Cell Type-Specific Secretome Profiling Reveals Novel Candidates of Liver-Heart Crosstalk in HFpEF

Background
Heart failure with preserved ejection fraction (HFpEF) is a multisystemic syndrome, accounting for the majority of heart failure cases. Up to 50% of HFpEF patients also suffer from “metabolic dysfunction-associated fatty liver disease” (MAFLD). The shared metabolic dysfunction in HFpEF and MAFLD triggered growing research interest in the liver-heart crosstalk, however, a cell type–specific understanding of the liver secretome has remained elusive.

Purpose
We aimed to uncover the hepatocyte-derived secretome in HFpEF using an innovative in vivo proximity labeling strategy. Our goal was to identify liver-secreted proteins with potential roles in interorgan communication, particularly focusing on mechanisms contributing to cardiac inflammation and fibrosis.

Methods
We employed a hepatocyte-specific proximity labeling system using adeno-associated viruses encoding the biotin ligase TurboID under the control of the hepatocyte-selective thyroxine-binding globulin (Tbg) promoter in male C57BL/6N mice. HFpEF was induced via high-fat/L-NAME diet. Following biotin injections, biotinylated proteins were isolated from plasma and tissues using streptavidin affinity purification and analyzed via high-resolution mass spectrometry. Tissue localization of biotinylated proteins and protein expression of candidates were confirmed by Western blotting and single-cell transcriptomic data and validated in human patient cohorts.

Results
Our approach successfully labeled the hepatocyte-specific secretome, identifying 244 significantly enriched plasma proteins under baseline conditions. Notably, in HFpEF mice, we observed substantial disturbance of the hepatic secretome, with 17 proteins up- and 20 downregulated compared to controls.
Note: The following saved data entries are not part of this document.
(* ===== verification/XdpNetlink.v ===== *)
(** libxdp on libbpf's netlink client: [do_xdp_attach] and
    [xdp_get_ifindex_prog_id] of src/lib/xdp-tools/lib/libxdp/libxdp.c call
    [bpf_xdp_attach] and [bpf_xdp_query] of src/lib/libbpf/src/netlink.c.

    The kernel of the file on attaching is made here of those two functions, on
    a kernel that answers messages; what attaching relies on follows from what
    the kernel does with a message. *)
From S2P Require Import Prelude.
From S2P Require Import CLib.
From S2P Require Import Nlattr.
From S2P Require Import Netlink.
From S2P Require Import XdpProgram.
From S2P Require Import XdpDispatch.
From S2P Require Import XdpPin.
From S2P Require Import XdpMultiprog.
From S2P Require Import XdpAttach.

Definition EBADF : Z := 9.

(** What the kernel reads from a message: the interface, the program, the
    flags and the program expected. *)
Definition setlink : Type := Z * option Z * option Z * option Z.

Section Netlink.
Context (ifindex : Z).
(** The kernel's reaction to a message. *)
Context (react : shared -> setlink -> Z * shared).
(** The sockets at a time, in a state. *)
Context (world : nat -> shared -> nl_world).

(** The effect of what was sent. *)
Definition effect (x : shared) (tr : list event) : shared :=
  foldl (fun x ev => match ev with
    | Sent proto msg =>
      if proto =? NETLINK_ROUTE then match decode_setlink msg with Some d => snd (react x d) | None => x end else x
    | _ => x
    end) x tr.

Definition in_int (v : Z) : bool := (- 2 ^ 31 <=? v) && (v <? 2 ^ 31).

(** [do_xdp_attach]: the descriptors are ints and the flags unsigned, so other
    arguments do not occur. *)
Definition netlink_set (n : nat) (x : shared) (prog_fd xdp_flags old_fd : Z) : Z * shared :=
  if in_int prog_fd && in_int old_fd && (0 <=? xdp_flags) && (xdp_flags <? 2 ^ 32) then
    match bpf_xdp_attach (world n x) ifindex prog_fd xdp_flags (attach_opts (Some old_fd)) with
    | Ret (err, tr) => (err, effect x tr)
    | _ => (- EBADF, x)
    end
  else (- EBADF, x).

(** The options of [xdp_get_ifindex_prog_id], and what it takes from them. *)
Definition netlink_query (w : nl_world) : option (Z + query_answer) :=
  match bpf_xdp_query w ifindex 0 (Some (query_opts no_info 0 0)) with
  | Ret (err, Some o, _) =>
    if negb (err =? 0) then Some (inl err) else
    drv ← load32 o 12; hw ← load32 o 16; skb ← load32 o 20; mode ← load8 o 24;
    Some (inr {| qa_drv := drv; qa_skb := skb; qa_hw := hw; qa_mode := mode |})
  | _ => None
  end.

(** A kernel [K] whose interface is set and asked for with messages. *)
Definition over_netlink (K : kern) : kern :=
  {| k_rely := k_rely K; k_set := netlink_set;
     k_attempt := fun n x =>
       let a := k_attempt K n x in
       {| at_query := default (inl (- EBADF)) (netlink_query (world n x)); at_alloc := at_alloc a; at_get := at_get a; at_fill := at_fill a |};
     k_about := k_about K; k_strdup := k_strdup K; k_links := k_links K; k_links_end := k_links_end K; k_link_detach := k_link_detach K;
     k_load := k_load K; k_frags := k_frags K; k_set_flags := k_set_flags K; k_gen := k_gen K; k_fault := k_fault K; k_obj := k_obj K;
     k_dir := k_dir K; k_lock := k_lock K; k_skip := k_skip K |}.

(** What the kernel documents of RTM_SETLINK messages: one that is refused changes nothing; one
    that is not attaches the program, and then the program expected, if one was given,
    was attached, and none if the flags ask for that. *)
Record react_ok (id_of : Z -> Z) : Prop := {
  react_fails x d err x' : react x d = (err, x') -> err <> 0 -> err < 0 /\ x' = x;
  react_attaches x fd flags expected x' : react x (ifindex, Some fd, flags, expected) = (0, x') ->
    Z.land (default 0 flags) XDP_FLAGS_HW_MODE = 0 ->
    sh_slot x' = (if fd =? -1 then None else Some (id_of fd)) /\ sh_fs x' = sh_fs x /\ sh_hw x' = sh_hw x /\
    (forall old, expected = Some old -> sh_slot x = Some (id_of old)) /\
    (Z.land (default 0 flags) XDP_FLAGS_UPDATE_IF_NOEXIST <> 0 -> sh_slot x = None)
}.

(** The kernel answers a message with an acknowledgement of its reaction. *)
Definition answers (n : nat) (x : shared) : Prop :=
  exists sock pid, connected (world n x) sock pid /\ forall msg d, decode_setlink msg = Some d ->
    exists capped orig tlvs, ack_ok (u32 (w_time (world n x))) pid capped (fst (react x d)) orig tlvs /\
      delivers (ack (u32 (w_time (world n x))) pid capped (fst (react x d)) orig tlvs) (w_recv (world n x) NETLINK_ROUTE msg).

(** The message of a call. *)
Definition request_of (fd flags old : Z) : setlink :=
  let flags := if c_true old then Z.lor flags XDP_FLAGS_REPLACE else flags in
  (ifindex, Some fd, if c_true flags then Some flags else None,
   if c_true (Z.land flags XDP_FLAGS_REPLACE) then Some (if c_true old then old else -1) else None).

(** A call is the kernel's reaction to one message. *)
Lemma netlink_set_spec n x fd flags old : - 2 ^ 31 <= ifindex < 2 ^ 31 -> answers n x ->
  netlink_set n x fd flags old =
    if in_int fd && in_int old && (0 <=? flags) && (flags <? 2 ^ 32) then react x (request_of fd flags old) else (- EBADF, x).
Proof.
  intros Hi (sock & pid & Hw & Hans). unfold netlink_set. destruct (_ && _) eqn:Er; [| done].
  assert (- 2 ^ 31 <= fd < 2 ^ 31 /\ - 2 ^ 31 <= default 0 (Some old) < 2 ^ 31 /\ 0 <= flags < 2 ^ 32) as (Hfd & Ho & Hf)
    by (unfold in_int in Er; cbn [default from_option id] in *; lia).
  pose proof (decode_attach_msg (world n x) ifindex fd flags (Some old) Hi Hfd Hf Ho) as Hdec.
  change (decode_setlink (attach_msg (world n x) ifindex fd flags (Some old)) = Some (request_of fd flags old)) in Hdec.
  destruct (Hans _ _ Hdec) as (capped & orig & tlvs & Ha & Hd).
  rewrite (attach_acked _ sock pid _ _ _ _ capped _ orig tlvs Hw Ho Ha Hd). cbn [effect foldl]. rewrite Z.eqb_refl, Hdec. by destruct (react x _).
Qed.

Lemma replace_bits flags mask : Z.land XDP_FLAGS_REPLACE mask = 0 -> forall b : bool,
  Z.land (if b then Z.lor flags XDP_FLAGS_REPLACE else flags) mask = Z.land flags mask.
Proof. intros H [|]; [| done]. by rewrite Z.land_lor_distr_l, H, Z.lor_0_r. Qed.

Lemma c_true_old old : old <> 0 -> c_true old = true.
Proof. intros H. unfold c_true. by rewrite (proj2 (Z.eqb_neq _ _)). Qed.

Lemma expects flags : c_true (Z.land (Z.lor flags XDP_FLAGS_REPLACE) XDP_FLAGS_REPLACE) = true.
Proof. rewrite Z.land_lor_distr_l, Z.land_diag. apply c_true_old. intros E. by apply Z.lor_eq_0_iff in E as [_ E]. Qed.

(** What attaching relies on, from what the kernel does with messages. *)
Lemma netlink_kern_ok K id_of : 0 < ifindex < 2 ^ 31 -> react_ok id_of -> (forall n x, answers n x) ->
  (forall n x fd hw_fd k, fe_dup (fl_main (at_fill (k_attempt K n x) fd hw_fd)) = inr k -> 0 < k) ->
  (forall n op f errno, k_fault K n op f = Some errno -> 0 < errno) -> (forall n err, ge_dispatcher (k_gen K n) = inl err -> err <> 0) ->
  kern_ok (over_netlink K) id_of.
Proof.
  intros Hi [Hfails Hatt] Hans Hdup Hfault Hgen. split; cbn [over_netlink k_set k_attempt at_fill k_fault k_gen]; [| | exact Hdup | exact Hfault | exact Hgen].
  - intros n x fd flags old err x'. rewrite netlink_set_spec by (done || lia). destruct (_ && _); [apply Hfails |]. by intros [= <- <-].
  - intros n x fd flags old x'. rewrite netlink_set_spec by (done || lia). destruct (_ && _); [| by intros E; apply (f_equal fst) in E].
    intros E Hhw. unfold request_of in E. set (fl := if c_true old then Z.lor flags XDP_FLAGS_REPLACE else flags) in E.
    assert (forall mask, Z.land XDP_FLAGS_REPLACE mask = 0 -> Z.land (default 0 (if c_true fl then Some fl else None)) mask = Z.land flags mask) as Hbits.
    { intros mask Hm. rewrite <- (replace_bits flags mask Hm (c_true old)). fold fl. unfold c_true. by destruct (Z.eqb_spec fl 0) as [-> |]. }
    apply Hatt in E as (H1 & H2 & H3 & H4 & H5); [| by rewrite Hbits]. split_and!; [done | done | done | |].
    + intros Ho. apply H4. unfold fl. by rewrite (c_true_old old), expects.
    + intros Hf. apply H5. by rewrite Hbits.
Qed.

(** A call refused as invalid is a message refused as invalid. *)
Lemma refused_message K fd old : 0 < ifindex < 2 ^ 31 -> (forall n x, answers n x) -> old <> 0 -> refused (over_netlink K) fd old ->
  exists x0 fd flags old, fst (react x0 (ifindex, Some fd, flags, Some old)) = - EINVAL.
Proof.
  intros Hi Hans Ho (n & x & flags & E). cbn [over_netlink k_set] in E. rewrite netlink_set_spec in E by (done || lia).
  destruct (_ && _); [| done]. unfold request_of in E. rewrite (c_true_old old), expects in E by done. eauto.
Qed.

(** *** Querying *)

(** The query reports what the kernel's dump says of the interface. *)
Lemma netlink_query_spec w sock pid links l f s : connected w sock pid -> l_index l = ifindex -> ifindex <> 0 ->
  dumps (u32 (w_time w)) pid links (w_recv w NETLINK_ROUTE (getlink_msg (w_time w))) ->
  Forall link_ok links -> NoDup (l_index <$> links) -> l ∈ links -> features_known w pid ifindex f s ->
  let i := link_info l in
  netlink_query w = Some (inr {| qa_drv := drv_prog_id i; qa_skb := skb_prog_id i; qa_hw := hw_prog_id i; qa_mode := attach_mode i |}).
Proof.
  intros Hw Hl H0 Hd Hok Hnd Hin Hf i. unfold netlink_query. rewrite <- Hl in *.
  destruct (xdp_query_spec w sock pid links l 0 f s Hw H0 eq_refl) as [msgs ->]; [apply elem_of_cons; by left | done.. |].
  change (negb (0 =? 0)) with false. cbv iota. pose proof (proj1 (Forall_forall _ _) Hok l Hin) as Hlok.
  destruct (link_info_range l Hlok) as (R1 & R2 & R3 & R4 & R5). fold i in R1, R2, R3, R4, R5. fold i.
  destruct (query_opts_fields i f s R1 R2 R3 R4 R5) as (-> & _ & -> & -> & ->). done.
Qed.

(** A program in driver or generic mode is shown. *)
Lemma netlink_query_shows w sock pid links l f s mode : connected w sock pid -> l_index l = ifindex -> ifindex <> 0 ->
  dumps (u32 (w_time w)) pid links (w_recv w NETLINK_ROUTE (getlink_msg (w_time w))) ->
  Forall link_ok links -> NoDup (l_index <$> links) -> l ∈ links -> features_known w pid ifindex f s ->
  (attach_mode (link_info l) = XDP_ATTACHED_DRV /\ mode = XDP_MODE_NATIVE) \/ (attach_mode (link_info l) = XDP_ATTACHED_SKB /\ mode = XDP_MODE_SKB) ->
  shows (if mode =? XDP_MODE_NATIVE then drv_prog_id (link_info l) else skb_prog_id (link_info l)) mode (default (inl (- EBADF)) (netlink_query w)).
Proof.
  intros Hw Hl H0 Hd Hok Hnd Hin Hf Hm. rewrite (netlink_query_spec w sock pid links l f s) by done. eexists. split; [done |].
  cbn [qa_mode qa_drv qa_skb]. destruct Hm as [[E ->] | [E ->]]; [by left | by right].
Qed.

End Netlink.

(** ** A kernel that answers messages *)

Definition ex_react (x : shared) (d : setlink) : Z * shared :=
  let '(_, fd, flags, expected) := d in
  if match expected with Some old => negb (bool_decide (sh_slot x = Some old)) | None => false end then (- EEXIST, x) else
  if c_true (Z.land (default 0 flags) XDP_FLAGS_UPDATE_IF_NOEXIST) && bool_decide (is_Some (sh_slot x)) then (- EEXIST, x) else
  (0, {| sh_slot := if default (-1) fd =? -1 then None else fd; sh_hw := sh_hw x; sh_fs := sh_fs x |}).

Lemma ex_react_range x d : fst (ex_react x d) = 0 \/ fst (ex_react x d) = - EEXIST.
Proof. destruct d as [[[i fd] fl] e]. cbn [ex_react]. destruct (match e with Some _ => _ | None => _ end); [by right |]. destruct (_ && _); [by right | by left]. Qed.

(** It knows no netdev family; its dump is empty. *)
Definition ex_link_world (n : nat) (x : shared) : nl_world :=
  {| w_socket := inr 5; w_bind := None; w_getsockname := inr (77, sizeof_sockaddr_nl); w_time := 1000; w_send := None;
     w_alloc := fun _ => true;
     w_recv := fun proto msg =>
       let d := if negb (proto =? NETLINK_ROUTE) then ex_ack (- ENOENT) else
                match decode_setlink msg with Some d => ex_ack (fst (ex_react x d)) | None => done_msg 1000 77 end in
       [inr d; inl EINTR; inr d] |}.

Lemma ex_answers n x : answers ex_react ex_link_world n x.
Proof.
  exists 5, 77. split; [repeat split; done |]. intros msg d Hd. exists true, (replicate 16 x00), [].
  assert (- 2 ^ 31 <= fst (ex_react x d) < 2 ^ 31) as Hr by (destruct (ex_react_range x d) as [-> | ->]; done).
  split; [by apply ex_ack_ok |]. cbn [w_recv ex_link_world]. rewrite Z.eqb_refl, Hd. cbn [negb].
  exists [], [inl EINTR]. split_and!; [constructor | constructor; [by left | constructor] | done].
Qed.

Lemma ex_react_ok : react_ok 2 ex_react id.
Proof.
  split.
  - intros x [[[i fd] fl] e] err x'. cbn [ex_react]. destruct (match e with Some _ => _ | None => _ end); [by intros [= <- <-] |].
    destruct (_ && _); by intros [= <- <-].
  - intros x fd fl e x'. cbn [ex_react default from_option].
    destruct (match e with Some _ => _ | None => _ end) eqn:Ee; [intros E; by apply (f_equal fst) in E |].
    destruct (_ && _) eqn:Ef; [intros E; by apply (f_equal fst) in E |]. intros E _. apply (f_equal snd) in E. cbn in E. subst x'. cbn.
    split_and!; [done | done | done | |].
    + intros old ->. by apply negb_false_iff, bool_decide_eq_true in Ee.
    + intros Hf. rewrite (c_true_old _ Hf) in Ef. cbn [andb] in Ef. apply bool_decide_eq_false in Ef. by apply eq_None_not_Some.
Qed.

Lemma ex_query n x : netlink_query 2 (ex_link_world n x) = Some (inr {| qa_drv := 0; qa_skb := 0; qa_hw := 0; qa_mode := XDP_ATTACHED_NONE |}).
Proof. reflexivity. Qed.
Gene ontology analysis revealed enrichment of „immune response“ and „cytokine-mediated signaling“ pathways, highlighting the liver’s role in systemic inflammation in HFpEF.

A striking finding was the upregulation of soluble leukemia inhibitory factor receptor (LIFR), a component of IL-6 family cytokine receptor complexes. LIFR was exclusively detected in biotinylated plasma of TurboID mice, confirming hepatocyte origin. Elevated LIFR levels were validated in both HFpEF mice and human patients with HFpEF and MAFLD. Epidemiological proteome-wide association studies further linked plasma LIFR levels to key HFpEF traits, including type 2 diabetes, hypertension, and liver disease.

Functionally, recombinant soluble LIFR enhanced fibroblast migration and, in combination with TGF-β1, synergistically induced collagen-gel contraction and profibrotic gene expression. Mechanistic assays demonstrated LIFR-mediated amplification of TGF-β1–induced Smad3 phosphorylation, suggesting a pivotal role for soluble LIFR in promoting cardiac fibrosis.

Conclusions

This study pioneers a translationally relevant, cell type–specific secretome profiling approach in vivo, revealing the hepatocyte-secreted factor LIFR as a novel mediator of liver-to-heart communication in HFpEF. By demonstrating the profibrotic effects of LIFR on fibroblasts and its clinical associations in human cohorts, we provide compelling evidence for LIFR’s role in interorgan fibrotic signaling. This innovative methodology not only deepens mechanistic insight into HFpEF pathophysiology but also establishes a versatile platform for mapping dynamic secretome landscapes in other cell types and disease contexts, advancing the frontier of systems-level, organ crosstalk research.